Despite the house’s evident evil, however, readers may already sense that Eleanor is uniquely susceptible to its horrors. Theodora, though acknowledging the house’s unpleasantness, does not share Eleanor’s dread. While Eleanor imagines that the builders, “eager to finish their work without embellishment and get out of there,” gave up “any attempt at style” (26), Theodora easily identifies the house as a typical Victorian, in which people “wallowed in [a] great billowing overdone sort of thing” (36). Theodora also does not appear to share Eleanor’s fear of being out after dark, telling her, “Don’t be so afraid all the time” (36). Although Eleanor is not the only guest to find the house oppressive, readers should take note that Eleanor’s feeling that the house “was waiting for her, evil, but patient” (25), is not shared by other guests.
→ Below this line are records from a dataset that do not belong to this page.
Definition counter_ext : T unit :=
  let! found := runtime.get_key COUNT_KEY in
  let! key := option_or_revert found in
  let! t := unwrap_or_revert turef.api_from_turef (turef.try_from_key key) in
  let! method_name := arg string_codec 0 in
  if bool_decide (method_name = INC_METHOD) then storage.add clt_i32 t 1
  else if bool_decide (method_name = GET_METHOD) then
    let! r := storage.read i32_codec t in
    let! o := unwrap_or_revert_with Api_Read r in
    let! result := option_or_revert_with Api_ValueNotFound o in
    let! value := cl_value_of clt_i32 result in
    runtime.ret value
  else revert UnknownMethodName.

(** The contract a name stands for. *)
Definition named_contract (name : bytes) : T ContractRef :=
  let! found := runtime.get_key name in
  let! key := option_or_revert_with Api_GetKey found in
  option_or_revert_with Api_UnexpectedKeyVariant (to_contract_ref key).

Definition counter_increment : T unit :=
  let! contract_ref := named_contract COUNTER_KEY in
  runtime.call_contract contract_ref [from_t clt_string INC_METHOD] unit_codec.

Definition call_counter_define : T unit :=
  let! counter_local_key := storage.new_turef clt_i32 0 in
  let counter_urefs := bt_insert COUNT_KEY (turef.into_key counter_local_key) bt_empty in
  let! pointer := storage.store_function_at_hash COUNTER_EXT counter_urefs in
  let! _ := runtime.put_key COUNTER_KEY (key_from_contract_ref pointer) in
  let! inc_pointer := storage.store_function_at_hash COUNTER_INCREMENT bt_empty in
  runtime.put_key COUNTER_INC_KEY (key_from_contract_ref inc_pointer).

(** [contracts/examples/counter-call]. *)
Definition call_counter_call : T unit :=
  let! contract_ref := named_contract COUNTER_KEY in
  let! _ := runtime.call_contract contract_ref [from_t clt_string INC_METHOD] unit_codec in
  let! _ := runtime.call_contract contract_ref [from_t clt_string GET_METHOD] i32_codec in
  eret tt.

(** [contracts/examples/hello-name-define] and [hello-name-call]. *)
Definition HELLO_NAME_EXT : bytes := str "hello_name_ext".
Definition HELLO_NAME_KEY : bytes := str "hello_name".
Definition HELLOWORLD_KEY : bytes := str "helloworld".

Definition hello_name (name : bytes) : bytes := str "Hello, " ++ name.

Definition hello_name_ext : T unit :=
  let! name := arg string_codec 0 in
  let! value := cl_value_of clt_string (hello_name name) in
  runtime.ret value.

Definition call_hello_name_define : T unit :=
  let! pointer := storage.store_function_at_hash HELLO_NAME_EXT bt_empty in
  runtime.put_key HELLO_NAME_KEY (key_from_contract_ref pointer).

Definition call_hello_name_call : T unit :=
  let! contract_ref := named_contract HELLO_NAME_KEY in
  let! result := runtime.call_contract contract_ref [from_t clt_string (str "World")] string_codec in
  if bool_decide (str "Hello, World" = result) then
    let! t := storage.new_turef clt_string result in
    runtime.put_key HELLOWORLD_KEY (turef.into_key t)
  else abort.

(** [contracts/examples/mailing-list-define]. *)
Definition LIST_KEY : bytes := str "list".
Definition MAILING_KEY : bytes := str "mailing".
Definition MAILING_LIST_EXT : bytes := str "mailing_list_ext".

Definition get_list_key (name : bytes) : T turef.TURef :=
  let! found := runtime.get_key name in
  let! key := option_or_revert_with Api_GetKey found in
  unwrap_or_revert turef.api_from_turef (turef.try_from_key key).

(** [storage::read(key)] with [Read] and [ValueNotFound]. *)
Definition read_list (t : turef.TURef) : T (list bytes) :=
  let! r := storage.read vec_string_codec t in
  let! o := unwrap_or_revert_with Api_Read r in
  option_or_revert_with Api_ValueNotFound o.

Definition update_list (name : bytes) : T unit :=
  let! list_key := get_list_key LIST_KEY in
  let! list := read_list list_key in
  storage.write clt_vec_string list_key (list ++ [name]).

Definition sub (name : bytes) : T (option turef.TURef) :=
  let! known := runtime.has_key name in
  if known : bool then
    let! t := storage.new_turef clt_vec_string [str "Hello again!"] in
    eret (Some t)
  else
    let! new_key := storage.new_turef clt_vec_string [str "Welcome!"] in
    let! _ := runtime.put_key name (turef.into_key new_key) in
    let! _ := update_list name in
    eret (Some new_key).

(** The loop of [publish]. *)
Fixpoint publish_to (msg : bytes) (names : list bytes) : T unit :=
  match names with
  | [] => eret tt
  | name :: names' =>
      let! uref := get_list_key name in
      let! messages := read_list uref in
      let! _ := storage.write clt_vec_string uref (messages ++ [msg]) in
      publish_to msg names'
  end.

Definition publish (msg : bytes) : T unit :=
  let! list_key := get_list_key LIST_KEY in
  let! curr_list := read_list list_key in
  publish_to msg curr_list.

Definition mailing_list_ext : T unit :=
  let! method_name := arg string_codec 0 in
  let! arg1 := arg string_codec 1 in
  if bool_decide (method_name = str "sub") then
    let! r := sub arg1 in
    let! value := cl_value_of (clt_option clt_key) (turef.into_key <$> r) in
    runtime.ret value
  else if bool_decide (method_name = str "pub") then publish arg1
  else revert UnknownMethodName.

Definition call_mailing_list_define : T unit :=
  let! list_key := storage.new_turef clt_vec_string [] in
  let mailing_list_urefs := bt_insert LIST_KEY (turef.into_key list_key) bt_empty in
  let! pointer := storage.store_function_at_hash MAILING_LIST_EXT mailing_list_urefs in
  runtime.put_key MAILING_KEY (key_from_contract_ref pointer).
Readers may also begin to notice Eleanor’s extreme self-consciousness. When she accidentally knocks into an elderly woman on the way to the garage, she breaks into “convulsive apology” (8). Jackson tells us Eleanor rarely loses her temper “because she was so afraid of being ineffectual” (20). Unpacking her suitcase, she thinks how “Mother would be furious” (29) that she bought slacks. Years of subservience and isolation have affected Eleanor’s ability to relate to others—but we are also offered early signs that she struggles even to relate to herself.